PROBLEM REQUIREMENTS » Please set down exactly the lines of the listing below from the line containing "and for the levels other than none). *)" through the line containing "size /\ size < chunk_size.", both lines included, leaving out all other lines.

◆ ◆ ◆ ◆ ◆ ◆ ◆

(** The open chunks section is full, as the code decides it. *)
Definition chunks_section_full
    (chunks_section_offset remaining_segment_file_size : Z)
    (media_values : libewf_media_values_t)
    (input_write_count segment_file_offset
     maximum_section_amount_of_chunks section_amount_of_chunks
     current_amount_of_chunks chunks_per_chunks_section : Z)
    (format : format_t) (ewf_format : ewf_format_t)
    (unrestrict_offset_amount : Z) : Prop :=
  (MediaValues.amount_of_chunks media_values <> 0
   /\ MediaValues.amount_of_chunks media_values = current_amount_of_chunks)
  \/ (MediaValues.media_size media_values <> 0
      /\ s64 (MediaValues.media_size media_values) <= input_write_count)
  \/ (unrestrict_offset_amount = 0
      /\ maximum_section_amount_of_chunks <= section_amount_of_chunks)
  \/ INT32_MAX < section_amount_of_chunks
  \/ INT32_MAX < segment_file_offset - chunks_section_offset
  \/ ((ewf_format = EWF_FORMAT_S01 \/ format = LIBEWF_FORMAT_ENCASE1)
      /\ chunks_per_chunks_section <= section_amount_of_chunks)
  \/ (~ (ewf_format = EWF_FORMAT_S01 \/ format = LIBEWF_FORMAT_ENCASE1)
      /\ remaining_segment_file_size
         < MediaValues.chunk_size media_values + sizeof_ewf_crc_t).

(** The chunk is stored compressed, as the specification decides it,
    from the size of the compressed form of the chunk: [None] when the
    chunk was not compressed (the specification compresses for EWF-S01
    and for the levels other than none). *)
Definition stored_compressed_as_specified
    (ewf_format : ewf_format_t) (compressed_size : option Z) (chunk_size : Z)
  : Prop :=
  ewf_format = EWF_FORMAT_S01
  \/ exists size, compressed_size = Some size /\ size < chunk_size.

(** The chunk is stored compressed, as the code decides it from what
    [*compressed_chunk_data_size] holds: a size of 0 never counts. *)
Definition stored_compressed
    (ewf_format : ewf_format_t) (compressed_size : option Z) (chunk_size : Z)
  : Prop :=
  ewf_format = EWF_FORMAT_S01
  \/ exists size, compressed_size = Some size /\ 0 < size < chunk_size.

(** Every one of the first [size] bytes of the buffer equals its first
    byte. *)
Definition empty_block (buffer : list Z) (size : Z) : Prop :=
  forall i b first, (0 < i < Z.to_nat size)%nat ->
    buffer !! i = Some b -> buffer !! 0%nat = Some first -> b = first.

◆ ◆ ◆ ◆ ◆ ◆ ◆

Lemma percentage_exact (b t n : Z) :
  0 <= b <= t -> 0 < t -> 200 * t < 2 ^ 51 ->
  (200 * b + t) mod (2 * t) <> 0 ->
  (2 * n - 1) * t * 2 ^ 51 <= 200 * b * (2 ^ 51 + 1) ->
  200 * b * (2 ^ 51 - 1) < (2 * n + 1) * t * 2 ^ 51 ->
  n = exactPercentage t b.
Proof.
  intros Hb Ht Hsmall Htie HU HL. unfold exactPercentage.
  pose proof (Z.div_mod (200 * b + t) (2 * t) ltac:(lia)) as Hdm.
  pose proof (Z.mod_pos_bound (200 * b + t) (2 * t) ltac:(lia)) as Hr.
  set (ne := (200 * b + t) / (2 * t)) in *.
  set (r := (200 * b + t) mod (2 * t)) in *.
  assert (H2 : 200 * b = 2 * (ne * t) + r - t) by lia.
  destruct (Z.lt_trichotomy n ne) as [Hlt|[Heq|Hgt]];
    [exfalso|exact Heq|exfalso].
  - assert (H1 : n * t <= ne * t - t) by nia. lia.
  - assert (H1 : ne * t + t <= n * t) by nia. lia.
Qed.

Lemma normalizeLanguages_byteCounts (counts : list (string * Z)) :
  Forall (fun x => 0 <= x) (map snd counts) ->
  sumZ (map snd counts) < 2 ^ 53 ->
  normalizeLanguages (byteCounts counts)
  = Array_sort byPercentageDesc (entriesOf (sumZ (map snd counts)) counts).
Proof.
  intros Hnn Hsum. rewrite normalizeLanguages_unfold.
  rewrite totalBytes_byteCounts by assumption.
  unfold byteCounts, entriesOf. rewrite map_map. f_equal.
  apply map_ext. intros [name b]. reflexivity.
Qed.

◆ ◆ ◆ ◆ ◆ ◆ ◆

EXERCISE OUTPUT »
    and for the levels other than none). *)
Definition stored_compressed_as_specified
    (ewf_format : ewf_format_t) (compressed_size : option Z) (chunk_size : Z)
  : Prop :=
  ewf_format = EWF_FORMAT_S01
  \/ exists size, compressed_size = Some size /\ size < chunk_size.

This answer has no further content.